Your recommended reading of the day is Bank of England commission member Adam Posen’s strident call (PDF) for his colleagues at the Bank of England, the Bank of Japan, the European Central Bank, and the Federal Reserve Bank to undertake more monetary stimulus. I’ll quote the conclusion:

[W]hile it is rational for any given individual household or even any one bank to cut back on risk as a result of this legacy of bad debt, that means that a substantial (and sub-optimal) number of worthwhile real investment projects are going unfunded and thus are not undertaken. The cost to this investment shortfall in terms of the immediate growth outlook are substantial, and the longer-term costs are even greater in terms of impeded restructuring, diminished aggregate supply, and foregone innovation and productivity growth. Expansionary monetary policy, both on its own and in concert with constructive investment supporting policies by government, can provide the risk financing and the risk bearing capacity the economy currently lacks. As I quote Samuel Gompers at the start of my text, “we shall never cease to demand more until we have received the results of our labor.” In this economic context, we will know that monetary policy has done enough for long enough when long-term interest rates rise due to demand for capital from our private sector taking on risk and making investments.

At present, when there is too much risk aversion in the private sector, the British public can ill-afford unjustified risk aversion on the part of its monetary policymakers as well. The Bank of England and other central banks can do more for our economic recovery effectively, beneficially, and without political taint. And we can do more without causing high inflation. Therefore, we must do more to fulfil our responsibility to the British people. We are obliged to look past the unfounded fears of others and to get past any unwarranted reluctance on our own part, and do the right thing with the monetary tools at our disposal.

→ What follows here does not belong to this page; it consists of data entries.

(* ===== verification/ConsumerService.v ===== *)
(** * The consumer service

    services/consumer/main.cpp: the configuration from the environment, the
    consuming thread ([Kafka.consume_loop]) from [start()] to [join()], and the
    report [main] prints.  When the signal arrives, and so when [main] calls
    [stop()], is given by [stops]: what the consumer's k-th call of [next] sees
    at its i-th test of the flag. *)
From stdpp Require Import sorting.
From S2P Require Import Prelude CxxStrings Config MarketEvent Json JsonTree MarketEventJson.
From S2P Require Import Kafka KafkaProperties.

(** ** The code *)
Definition default_consumer_config : KafkaConsumerConfig :=
  {| cbrokers := "localhost:9092"; ctopic := "market-events"; group_id := "tickforge-consumer";
     auto_offset_reset := "earliest" |}.

Definition consumer_config (environ : gmap string string) : KafkaConsumerConfig :=
  {| cbrokers := getEnvOr environ "KAFKA_BOOTSTRAP_SERVERS" "localhost:9092";
     ctopic := getEnvOr environ "KAFKA_TOPIC" "market-events";
     group_id := getEnvOr environ "KAFKA_CONSUMER_GROUP" "tickforge-consumer-demo";
     auto_offset_reset := auto_offset_reset default_consumer_config |}.

(** [ConsumedRecord record;] *)
Definition empty_record : ConsumedRecord :=
  {| event := default_event; partition := 0; offset := 0 |}.

(** A [std::map] is walked in the order of its keys. *)
Definition in_key_order (counts : gmap Z Z) : list (Z * Z) :=
  (fun k => (k, default 0%Z (counts !! k))) <$> merge_sort Z.le (elements (dom counts)).

(** What [main] prints, and the consumer as its destructor leaves it. *)
Record consumer_output (K : Type) := {
  sampled_lines : list (Z * Z * string * double);
  total_line : Z * Z;                 (* consumed, malformed *)
  partition_lines : list (Z * Z);     (* partition, events *)
  consumer_left : KafkaEventConsumer K
}.
Arguments sampled_lines {K} _.
Arguments total_line {K} _.
Arguments partition_lines {K} _.
Arguments consumer_left {K} _.

Section Code.
Context `{JsonOps} `{Librdkafka K}.

(** [fuel] bounds the calls of [next]; [None]: the thread is still consuming
    when they, or the poll results given, run out. *)
Definition consumer_main (environ : gmap string string) (fuel : nat)
    (stops : nat -> nat -> bool) (clock : nat -> Z) (polls : list poll_result)
    : option (outcome (consumer_output K)) :=
  match KafkaEventConsumer_new (consumer_config environ) with
  | Throw x => Some (Throw x)
  | Ok consumer =>
      match consumer_start consumer with
      | Throw x => Some (Throw x)
      | Ok _ =>
          match consume_loop fuel stops clock polls consumer empty_record 0 ∅ [] with
          | None => None
          | Some (Throw x) => Some (Throw x)
          | Some (Ok (consumer, total, counts, lines)) =>
              let consumer := consumer_stop consumer in
              Some (Ok {| sampled_lines := lines;
                          total_line := (total, Kafka.messagesMalformed consumer);
                          partition_lines := in_key_order counts;
                          consumer_left := KafkaEventConsumer_destroy consumer |})
          end
      end
  end.
End Code.

(** ** Counting by partition *)

Definition count_in (rs : list ConsumedRecord) (part : Z) : nat := count (of_partition part) rs.

Lemma counts_dom parts : forall counts : gmap Z Z,
  dom (foldl bump counts parts) = dom counts ∪ list_to_set parts.
Proof.
  induction parts as [|p parts IH]; intros counts; cbn; [set_solver|].
  rewrite IH. unfold bump. rewrite dom_insert_L. set_solver.
Qed.

Lemma counts_value rs : forall counts part,
  (forall p, in_u64 (default 0%Z (counts !! p))) ->
  (default 0%Z (counts !! part) + Z.of_nat (count_in rs part) < two64)%Z ->
  default 0%Z (foldl bump counts (partition <$> rs) !! part) =
    (default 0%Z (counts !! part) + Z.of_nat (count_in rs part))%Z.
Proof.
  unfold count_in. induction rs as [|r rs IH]; intros counts part Hr Hn; cbn [count fmap list_fmap foldl] in *.
  { cbn. lia. }
  assert (Hb : forall p, in_u64 (default 0%Z (bump counts (partition r) !! p))).
  { intros p. rewrite bump_lookup. case_bool_decide; [apply wrap_u64_range|apply Hr]. }
  pose proof (Hr part) as Hp. unfold in_u64 in Hp.
  assert (Hl : default 0%Z (bump counts (partition r) !! part) =
    (default 0%Z (counts !! part) + (if of_partition part r then 1 else 0))%Z).
  { rewrite bump_lookup. unfold of_partition in *. case_bool_decide; [|lia].
    rewrite wrap_u64_id by (unfold in_u64; lia). done. }
  rewrite IH, Hl; [destruct (of_partition part r); lia|done|].
  rewrite Hl. destruct (of_partition part r); lia.
Qed.

(** Each record is in one partition. *)
Lemma counts_sum rs (parts : list Z) :
  NoDup parts -> (forall r, r ∈ rs -> partition r ∈ parts) ->
  sum_list (count_in rs <$> parts) = length rs.
Proof.
  intros Hnd. induction rs as [|r rs IH]; intros Hin.
  - clear Hnd Hin. induction parts as [|p parts IH]; [done|exact IH].
  - cbn [length]. rewrite <-IH by (intros r' Hr'; apply Hin; by right). clear IH.
    specialize (Hin r ltac:(by left)). induction Hnd as [|p parts Hp Hnd IHp]; [set_solver|].
    rewrite !fmap_cons. cbn [sum_list sum_list_with].
    change (count_in (r :: rs) p) with ((if of_partition p r then 1 else 0) + count_in rs p).
    unfold of_partition at 1. case_bool_decide as E.
    + assert (Hrest : count_in (r :: rs) <$> parts = count_in rs <$> parts).
      { apply list_fmap_ext. intros i p' Hp'. unfold count_in. cbn. unfold of_partition at 1.
        rewrite bool_decide_eq_false_2; [done|]. intros E'. apply Hp.
        rewrite <-E, E'. eapply list_elem_of_lookup_2. exact Hp'. }
      rewrite Hrest. unfold id. lia.
    + apply elem_of_cons in Hin as [Hin|Hin]; [congruence|]. rewrite (IHp Hin). unfold id. lia.
Qed.

Lemma in_key_order_spec counts :
  Sorted Z.le (in_key_order counts).*1 /\ NoDup (in_key_order counts).*1 /\
  (forall k, k ∈ (in_key_order counts).*1 <-> k ∈ dom counts) /\
  (forall k n, (k, n) ∈ in_key_order counts -> n = default 0%Z (counts !! k)).
Proof.
  unfold in_key_order. rewrite <-list_fmap_compose.
  assert (E : (fst ∘ (fun k => (k, default 0%Z (counts !! k)))) <$>
    merge_sort Z.le (elements (dom counts)) = merge_sort Z.le (elements (dom counts)))
    by apply list_fmap_id.
  rewrite E. pose proof (merge_sort_Permutation Z.le (elements (dom counts))) as Hp. split_and!.
  - apply Sorted_merge_sort. apply _.
  - rewrite Hp. apply NoDup_elements.
  - intros k. rewrite Hp. apply elem_of_elements.
  - intros k n (k' & [= -> ->] & _)%list_elem_of_fmap. done.
Qed.

(** The counter of malformed messages stays a 64-bit number. *)
Section Range.
Context `{JsonLaws} `{Librdkafka K}.
Implicit Types (c : KafkaEventConsumer K).

Lemma next_range polls : forall stops now c out b c' out' rest,
  in_u64 (Kafka.messages_malformed_ c) ->
  consumer_next stops now polls c out = Some (Ok (b, c', out'), rest) ->
  in_u64 (Kafka.messages_malformed_ c').
Proof.
  induction polls as [|msg polls IH]; intros stops now c out b c' out' rest Hc; cbn [consumer_next];
    set (c0 := if stops 0 then consumer_stop c else c);
    (assert (Hc0 : in_u64 (Kafka.messages_malformed_ c0)) by (unfold c0; by destruct (stops 0)));
    (destruct (Kafka.stop_requested_ c0); [by intros [= _ <- _ _]|]); [done|].
  assert (Hbad : in_u64 (Kafka.messages_malformed_ (Kafka.count_malformed c0))) by apply wrap_u64_range.
  destruct msg as [|what|payload part off]; [by apply IH..|].
  destruct (json_parse payload) as [j|[]]; try done; [|by apply IH].
  destruct (marketEventFromJson j None) as [[[e|] eo]|]; [|by apply IH|done].
  by intros [= _ <- _ _].
Qed.

Lemma loop_range fuel : forall stops clock polls c record total counts lines c' total' counts' lines',
  in_u64 (Kafka.messages_malformed_ c) ->
  consume_loop fuel stops clock polls c record total counts lines =
    Some (Ok (c', total', counts', lines')) ->
  in_u64 (Kafka.messages_malformed_ c').
Proof.
  induction fuel as [|fuel IH];
    intros stops clock polls c record total counts lines c' total' counts' lines' Hc; [done|].
  cbn [consume_loop].
  destruct (consumer_next (stops 0) (clock 0) polls c record) as [[[[[b c1] r1]|x] rest1]|] eqn:Hn;
    try done.
  apply next_range in Hn; [|done]. destruct b; [by apply IH|]. by intros [= <- _ _ _].
Qed.
End Range.

Lemma omap_short {A B} (f : A -> option B) l : length (omap f l) <= length l.
Proof. induction l as [|x l IH]; [done|]. cbn. destruct (f x); cbn; lia. Qed.

Lemma count_short {A} (p : A -> bool) l : count p l <= length l.
Proof. induction l as [|x l IH]; [done|]. cbn. destruct (p x); lia. Qed.

(** The report on the results of polls: how many records and malformed messages;
    a line for each partition that had a record, in ascending order, with its
    number of records; and the sampled lines. *)
Definition report_on `{JsonOps} {K} (read : list poll_result) (out : consumer_output K) : Prop :=
  let records := omap record_of read in
  total_line out = (Z.of_nat (length records), Z.of_nat (count Kafka.is_malformed read)) /\
  Sorted Z.le (partition_lines out).*1 /\ NoDup (partition_lines out).*1 /\
  (forall part, part ∈ (partition_lines out).*1 <-> exists r, r ∈ records /\ partition r = part) /\
  (forall part n, (part, n) ∈ partition_lines out -> n = Z.of_nat (count_in records part)) /\
  sum_list (count_in records <$> (partition_lines out).*1) = length records /\
  (forall k, sampled_lines out !! k = sample_line <$> records !! (20 * k)) /\
  Kafka.stop_requested_ (consumer_left out) = true.

Lemma report_made `{JsonLaws} {K} (read : list poll_result) (out : consumer_output K) counts :
  let records := omap record_of read in
  (Z.of_nat (length read) < two64)%Z ->
  total_line out = (wrap_u64 (Z.of_nat (length records)), wrap_u64 (Z.of_nat (count Kafka.is_malformed read))) ->
  sampled_lines out = sample_line <$> sampled 0 records ->
  counts = foldl bump ∅ (partition <$> records) -> partition_lines out = in_key_order counts ->
  Kafka.stop_requested_ (consumer_left out) = true -> report_on read out.
Proof.
  cbn zeta. intros Hn Ht Hlines Hcounts Hp Hs. unfold report_on. cbn zeta. rewrite Hp.
  pose proof (omap_short record_of read) as Hlen.
  pose proof (count_short Kafka.is_malformed read) as Hlen'.
  destruct (in_key_order_spec counts) as (Hsort & Hnd & Hin & Hval).
  assert (Hdom : forall part, part ∈ dom counts <->
    exists r, r ∈ omap record_of read /\ partition r = part).
  { intros part. rewrite Hcounts, counts_dom, dom_empty_L, elem_of_union, elem_of_list_to_set.
    rewrite list_elem_of_fmap. set_solver. }
  split_and!; try done.
  - rewrite Ht, !wrap_u64_id by (unfold in_u64; lia). done.
  - intros part. by rewrite Hin, Hdom.
  - intros part n Hpn. rewrite (Hval part n Hpn), Hcounts, counts_value; [done|..].
    + intros p. by rewrite lookup_empty.
    + rewrite lookup_empty. cbn. pose proof (count_short (of_partition part) (omap record_of read)).
      unfold count_in. lia.
  - apply counts_sum; [done|]. intros r Hr. apply Hin, Hdom. eauto.
  - intros k. rewrite Hlines, list_lookup_fmap, sampled_lookup; [done|lia].
Qed.

(** What a run of the sequential program reports. *)
Lemma report_of_output `{JsonLaws} `{Librdkafka K} environ fuel stops clock polls
  (out : consumer_output K)
  (Hm : consumer_main environ fuel stops clock polls = Some (Ok out))
  (Hn : (Z.of_nat (length polls) < two64)%Z) :
  exists read rest, polls = read ++ rest /\ report_on read out.
Proof.
  unfold consumer_main in Hm.
  destruct (KafkaEventConsumer_new (consumer_config environ)) as [c|x] eqn:Hc; [|done].
  destruct (consumer_start c); [|done].
  destruct (consume_loop _ _ _ _ _ _ _ _ _) as [[[[[c' total] counts] lines]|x]|] eqn:Hl; [|done..].
  injection Hm as <-.
  destruct (consume_loop_spec _ _ _ _ _ _ _ _ _ _ _ _ _ Hl)
    as (read & rest & -> & Hs & (Hlines & Hcounts & Hrange) & Ht & _ & _ & Hmal).
  exists read, rest. split; [done|]. rewrite length_app in Hn.
  destruct (new_consumer _ _ Hc) as (_ & _ & Hc0). rewrite Hc0 in Hmal.
  assert (Hcm : in_u64 (Kafka.messages_malformed_ c')).
  { eapply loop_range; [|exact Hl]. by rewrite Hc0. }
  apply (report_made _ _ counts); cbn [total_line sampled_lines partition_lines consumer_left]; try done; [lia|].
  rewrite (wrap_u64_id total) in Ht by by apply Hrange. cbn.
  rewrite (wrap_u64_id (Kafka.messages_malformed_ c')) in Hmal by done. by rewrite Ht, Hmal.
Qed.

(** ** Properties *)

(** C33: the consumer's report.  When the service has printed its report, a stop
    was requested and some prefix of what the polls brought was read.  With
    fewer than 2^64 messages in it: the total is the number of valid records,
    next to the number of malformed messages; one line follows for each
    partition that had a record, in ascending order, each partition once, with
    its number of records; these add up to the total; and the sampled lines are
    those of the records 1, 21, 41, ... *)
Theorem consumer_report `{JsonLaws} `{Librdkafka K} environ fuel stops clock polls
  (out : consumer_output K)
  (Hm : consumer_main environ fuel stops clock polls = Some (Ok out))
  (Hn : (Z.of_nat (length polls) < two64)%Z) :
  exists read rest, polls = read ++ rest /\
    let records := omap record_of read in
    total_line out = (Z.of_nat (length records), Z.of_nat (count Kafka.is_malformed read)) /\
    Sorted Z.le (partition_lines out).*1 /\ NoDup (partition_lines out).*1 /\
    (forall part, part ∈ (partition_lines out).*1 <-> exists r, r ∈ records /\ partition r = part) /\
    (forall part n, (part, n) ∈ partition_lines out -> n = Z.of_nat (count_in records part)) /\
    sum_list (count_in records <$> (partition_lines out).*1) = length records /\
    (forall k, sampled_lines out !! k = sample_line <$> records !! (20 * k)) /\
    Kafka.stop_requested_ (consumer_left out) = true.
Proof. exact (report_of_output environ fuel stops clock polls out Hm Hn). Qed.

(** The run of [KafkaProperties.demo_polls]: a record, nothing, a message that
    is no event, and the stop. *)
Definition demo_output : consumer_output broker :=
  {| sampled_lines := [(3%Z, 17%Z, symbol sampleEvent, price sampleEvent)];
     total_line := (1%Z, 1%Z);
     partition_lines := [(3%Z, 1%Z)];
     consumer_left :=
       {| cconfig_ := consumer_config ∅; consumer_ := {| box := []; told := 0; room := 1 |};
          Kafka.stop_requested_ := true; messages_consumed_ := 1;
          Kafka.messages_malformed_ := 1 |} |}.

Lemma consumer_report_witness :
  exists read rest, demo_polls = read ++ rest /\
    total_line demo_output =
      (Z.of_nat (length (omap (@record_of tree_ops) read)),
       Z.of_nat (count (@Kafka.is_malformed tree_ops) read)).
Proof.
  destruct (@consumer_report tree_ops tree_laws broker _ ∅ 2 demo_stops (fun _ => 0%Z) demo_polls
    demo_output) as (read & rest & Hp & Ht & _).
  - vm_compute. reflexivity.
  - vm_compute. reflexivity.
  - exists read, rest. split; [exact Hp|exact Ht].
Defined.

I note that both Posen and the likewise excellent Joe Gagnon are associated with Pete Peterson’s lesser-known project, the Peterson Institute for International Economics. Given Peterson’s considerable success at putting his pet cause of closing the long-run fiscal gap on the Washington policy agenda, I wish he would consider increasing his investment of resources in promoting the ideas of Posen, Gagnon, and like-minded colleagues. This is an issue that suffers much more from low-salience in the DC policy community and the agendas are complementary as prolonged mass unemployment only makes budget challenges harder to deal with.